From the data below, set down exactly the lines between the one holding "apply list_elem_of_lookup in" and the one holding "rewrite (HF _", inclusive, and no others.

------ DATA FOR THE TASK

(* ===== verification/Metadata.v ===== *)
(** * JSON-friendly metadata ([domain/metadata.py])

    Metadata is frozen on the way in (keys trimmed, sequences and sets turned
    into tuples, enumerations and dates into strings) and thawed on the way
    out. *)

From S2P Require Import Prelude PyNum PyTime PyValue.

Definition metadata_key_required : exn :=
  Exn "InvalidControlPlaneMetadataError" "metadata_key_required".

Definition _clean_metadata_key (k : string) : result string :=
  let key := strip k in
  if str_empty key then Raise metadata_key_required else Ok key.

(** A dictionary comprehension: a repeated key keeps its first position and
    takes the last value. *)
Definition dict_of_items {V} (items : list (string * V)) : list (string * V) :=
  dict_update [] items.

Fixpoint _freeze_metadata_value (v : pyval) : result pyval :=
  match v with
  | PEnum s => Ok (PStr s)
  | PDatetime d => Ok (PStr (isoformat "T" d))
  | PDict d =>
      items ← mapR (λ kv, k ← _clean_metadata_key kv.1;
                          x ← _freeze_metadata_value kv.2; Ok (k, x)) d;
      Ok (PDict (dict_of_items items))
  | PList l | PTuple l => xs ← mapR _freeze_metadata_value l; Ok (PTuple xs)
  | PSet l =>
      xs ← mapR (λ x, y ← _freeze_metadata_value x; Ok (py_str x, y)) l;
      Ok (PTuple (py_sorted key_leb xs).*2)
  | PNone | PBool _ | PInt _ | PFloat _ | PStr _ => Ok v
  | PObject text => Ok (PStr text)
  end.

Definition _freeze_metadata_mapping (d : pydict) : result pydict :=
  items ← mapR (λ kv, k ← _clean_metadata_key kv.1;
                      x ← _freeze_metadata_value kv.2; Ok (k, x)) d;
  Ok (dict_of_items items).

Fixpoint _unfreeze_metadata_value (v : pyval) : pyval :=
  match v with
  | PDict d => PDict (map (λ kv, (kv.1, _unfreeze_metadata_value kv.2)) d)
  | PTuple l => PList (map _unfreeze_metadata_value l)
  | _ => v
  end.

Record ControlPlaneMetadata := { values : pydict }.

(** The constructor, with its [__post_init__]. *)
Definition mk_metadata (d : pydict) : result ControlPlaneMetadata :=
  vs ← _freeze_metadata_mapping d; Ok {| values := vs |}.

Definition empty_metadata : result ControlPlaneMetadata := mk_metadata [].

Definition from_mapping (v : option pydict) : result ControlPlaneMetadata :=
  mk_metadata (dict_or_empty v).

Definition keys_tuple (m : ControlPlaneMetadata) : list string := str_sorted (values m).*1.

Definition as_dict (m : ControlPlaneMetadata) : pydict :=
  map (λ kv, (kv.1, _unfreeze_metadata_value kv.2)) (values m).

(** [ControlPlaneMetadata.from_mapping(v).as_dict()] *)
Definition clean_metadata (v : option pydict) : result pydict :=
  m ← from_mapping v; Ok (as_dict m).

(** ** JSON values with clean keys *)
Fixpoint json_clean (v : pyval) : bool :=
  match v with
  | PNone | PBool _ | PInt _ | PFloat _ | PStr _ => true
  | PList l => forallb json_clean l
  | PDict d =>
      forallb (λ kv, json_clean kv.2 && negb (str_empty kv.1) && bool_decide (strip kv.1 = kv.1)) d
      && bool_decide (NoDup d.*1)
  | _ => false
  end.

Definition json_clean_dict (d : pydict) : bool := json_clean (PDict d).

Lemma clean_key_Ok k k' : _clean_metadata_key k = Ok k' → k' ≠ "" ∧ strip k' = k'.
Proof.
  unfold _clean_metadata_key. destruct (str_empty _) eqn:E; [done|].
  intros [= <-]. apply str_empty_false in E. split; [done | apply strip_idem].
Qed.

Lemma clean_key_fixed k : k ≠ "" → strip k = k → _clean_metadata_key k = Ok k.
Proof. unfold _clean_metadata_key. intros Hne ->. by destruct k. Qed.

Lemma dict_update_snoc {V} (d : list (string * V)) (e : list (string * V)) k v :
  dict_update d (e ++ [(k, v)]) = dict_set (dict_update d e) k v.
Proof. unfold dict_update. by rewrite foldl_app. Qed.

Lemma dict_set_fresh {V} (d : list (string * V)) k v :
  k ∉ d.*1 → dict_set d k v = d ++ [(k, v)].
Proof.
  induction d as [|[k' v'] d IH]; cbn; [done|]. intros [? ?]%not_elem_of_cons.
  rewrite decide_False by done. by rewrite IH.
Qed.

(** Items with distinct keys are the dictionary itself. *)
Lemma dict_of_items_NoDup {V} (d : list (string * V)) : NoDup d.*1 → dict_of_items d = d.
Proof.
  unfold dict_of_items. induction d as [|[k v] d IH] using rev_ind; [done|].
  rewrite fmap_app, dict_update_snoc. intros (H1 & H2 & _)%NoDup_app.
  rewrite IH by done. apply dict_set_fresh. set_solver.
Qed.

Lemma dict_of_items_elem {V} (d : list (string * V)) kv : kv ∈ dict_of_items d → kv ∈ d.
Proof.
  unfold dict_of_items. induction d as [|[k v] d IH] using rev_ind; [done|].
  rewrite dict_update_snoc. generalize (dict_update [] d) IH. clear IH.
  intros e. induction e as [|[k' v'] e IHe]; cbn; intros IH.
  - rewrite list_elem_of_singleton, elem_of_app, list_elem_of_singleton. auto.
  - case_decide as Ek; rewrite elem_of_cons.
    + subst. intros [->|H]; [set_solver|]. assert (kv ∈ d) by (apply IH; by right). set_solver.
    + intros [->|H]; [set_solver|]. apply IHe; [|done]. intros. apply IH. by right.
Qed.

Lemma forallb_map {A B} (f : B → bool) (g : A → B) l :
  forallb f (map g l) = forallb (λ x, f (g x)) l.
Proof. induction l; cbn; by f_equal. Qed.

Lemma fst_map_snd {V W} (f : V → W) (d : list (string * V)) :
  (map (λ kv, (kv.1, f kv.2)) d).*1 = d.*1.
Proof. induction d as [|[k v] d IH]; cbn; by f_equal. Qed.

(** What comes out of freezing and thawing a dictionary is clean, given that
    it is for the values inside. *)
Lemma thawed_dict_clean (d items : pydict) :
  Forall2 (λ kv ky, (k ← _clean_metadata_key kv.1;
            x ← _freeze_metadata_value kv.2; Ok (k, x)) = Ok ky) d items →
  Forall (λ kv, ∀ f, _freeze_metadata_value kv.2 = Ok f →
            json_clean (_unfreeze_metadata_value f) = true) d →
  json_clean (_unfreeze_metadata_value (PDict (dict_of_items items))) = true.
Proof.
  intros H2 HF. cbn. rewrite forallb_map, fst_map_snd. apply andb_true_intro. split.
  - apply forallb_forall. intros [k x] Hin%list_elem_of_In%dict_of_items_elem.
    apply list_elem_of_lookup in Hin as [i Hi].
    destruct (Forall2_lookup_r _ _ _ _ _ H2 Hi) as ([k0 x0] & Hi0 & Heq). inv_bind.
    simplify_eq. cbn in *. rewrite Forall_lookup in HF.
    rewrite (HF _ _ Hi0 _ Hm0). apply clean_key_Ok in Hm as [Hne Hs].
    cbn. apply andb_true_intro. split.
    + apply negb_true_iff. by apply str_empty_false.
    + by apply bool_decide_eq_true.
  - apply bool_decide_eq_true. apply dict_update_NoDup. constructor.
Qed.

Lemma freeze_list_clean (l xs : list pyval) :
  Forall2 (λ v f, _freeze_metadata_value v = Ok f) l xs →
  Forall (λ v, ∀ f, _freeze_metadata_value v = Ok f →
            json_clean (_unfreeze_metadata_value f) = true) l →
  forallb json_clean (map _unfreeze_metadata_value xs) = true.
Proof.
  induction 1; cbn; [done|]. intros [H1 H2]%Forall_cons. by rewrite H1, IHForall2.
Qed.

Lemma forallb_perm {A} (f : A → bool) l1 l2 : l1 ≡ₚ l2 → forallb f l1 = forallb f l2.
Proof. induction 1; cbn; try congruence. by destruct (f x), (f y). Qed.

Lemma unfreeze_freeze_clean v f :
  _freeze_metadata_value v = Ok f → json_clean (_unfreeze_metadata_value f) = true.
Proof.
  revert f. induction v as [| | |x| |l IH|l IH|l IH|d IH| | |] using pyval_ind';
    intros g H; cbn in H; inv_bind; try done.
  - apply mapR_Ok in Hm. cbn. by eapply freeze_list_clean.
  - apply mapR_Ok in Hm. cbn. by eapply freeze_list_clean.
  - apply mapR_Ok in Hm. cbn.
    rewrite (forallb_perm _ _ (map _unfreeze_metadata_value a.*2))
      by (apply Permutation_map, fmap_Permutation, py_sorted_perm).
    eapply freeze_list_clean; [|exact IH].
    clear IH. induction Hm; cbn; constructor; inv_bind; done.
  - apply mapR_Ok in Hm. by eapply thawed_dict_clean.
Qed.

(** A clean value is its own image. *)
Lemma freeze_clean_fixed v :
  json_clean v = true → ∃ f, _freeze_metadata_value v = Ok f ∧ _unfreeze_metadata_value f = v.
Proof.
  induction v as [| | |x| |l IH|l IH|l IH|d IH| | |] using pyval_ind'; cbn; intros H;
    try done; try (by eexists).
  - assert (∃ xs, mapR _freeze_metadata_value l = Ok xs ∧ map _unfreeze_metadata_value xs = l)
      as (xs & Hxs & Hu).
    { induction IH as [|v l Hv IH IHl]; cbn in *; [by exists []|].
      apply andb_prop in H as [H1 H2]. destruct (Hv H1) as (f & -> & Hf).
      destruct (IHl H2) as (xs & -> & Hxs). exists (f :: xs). cbn. by rewrite Hf, Hxs. }
    exists (PTuple xs). by rewrite Hxs; cbn; rewrite Hu.
  - apply andb_prop in H as [H Hnd%bool_decide_eq_true].
    assert (∃ xs, mapR (λ kv : string * pyval, k ← _clean_metadata_key kv.1;
              x ← _freeze_metadata_value kv.2; Ok (k, x)) d = Ok xs
            ∧ map (λ kv, (kv.1, _unfreeze_metadata_value kv.2)) xs = d) as (xs & Hxs & Hu).
    { clear Hnd. induction IH as [|[k v] d Hv IH IHd]; cbn in *; [by exists []|].
      apply andb_prop in H as [H1 H2]. apply andb_prop in H1 as [H1 Hs%bool_decide_eq_true].
      apply andb_prop in H1 as [H1 Hne%negb_true_iff]. apply str_empty_false in Hne.
      rewrite clean_key_fixed by done. destruct (Hv H1) as (f & -> & Hf).
      destruct (IHd H2) as (xs & -> & Hxs). exists ((k, f) :: xs). cbn. by rewrite Hf, Hxs. }
    exists (PDict xs). rewrite Hxs; cbn. rewrite dict_of_items_NoDup; [by rewrite Hu|].
    by rewrite <- (fst_map_snd _unfreeze_metadata_value), Hu.
Qed.

Lemma clean_metadata_as_value d r :
  clean_metadata (Some d) = Ok r ↔
  ∃ f, _freeze_metadata_value (PDict d) = Ok f ∧ _unfreeze_metadata_value f = PDict r.
Proof.
  unfold clean_metadata, from_mapping, mk_metadata, _freeze_metadata_mapping, as_dict; cbn.
  destruct (mapR _ d); cbn; naive_solver.
Qed.

Lemma metadata_normal d r :
  clean_metadata (Some d) = Ok r → json_clean_dict r = true ∧ clean_metadata (Some r) = Ok r.
Proof.
  intros (f & Hf & Hu)%clean_metadata_as_value.
  pose proof (unfreeze_freeze_clean _ _ Hf) as Hc. rewrite Hu in Hc. split; [done|].
  apply clean_metadata_as_value. by apply freeze_clean_fixed.
Qed.

(** Metadata that is accepted comes out as plain JSON with trimmed,
    non-empty, distinct keys, and a second pass leaves it unchanged. *)
Theorem metadata_normal_form d r :
  clean_metadata (Some d) = Ok r →
  json_clean_dict r = true ∧ clean_metadata (Some r) = Ok r.
Proof. apply metadata_normal. Qed.

Definition sample_metadata : pydict :=
  [(" k ", PSet [PStr "b"; PStr "a"]); ("k", PTuple [PEnum "x"; PDict [("n ", PNone)]])].

Lemma metadata_normal_form_witness :
  clean_metadata (Some sample_metadata)
  = Ok [("k", PList [PStr "x"; PDict [("n", PNone)]])]
  ∧ json_clean_dict [("k", PList [PStr "x"; PDict [("n", PNone)]])] = true.
Proof.
  split; [reflexivity|]. apply (metadata_normal_form sample_metadata). reflexivity.
Defined.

------------

FINAL ANSWER:
    apply list_elem_of_lookup in Hin as [i Hi].
    destruct (Forall2_lookup_r _ _ _ _ _ H2 Hi) as ([k0 x0] & Hi0 & Heq). inv_bind.
    simplify_eq. cbn in *. rewrite Forall_lookup in HF.
    rewrite (HF _ _ Hi0 _ Hm0). apply clean_key_Ok in Hm as [Hne Hs].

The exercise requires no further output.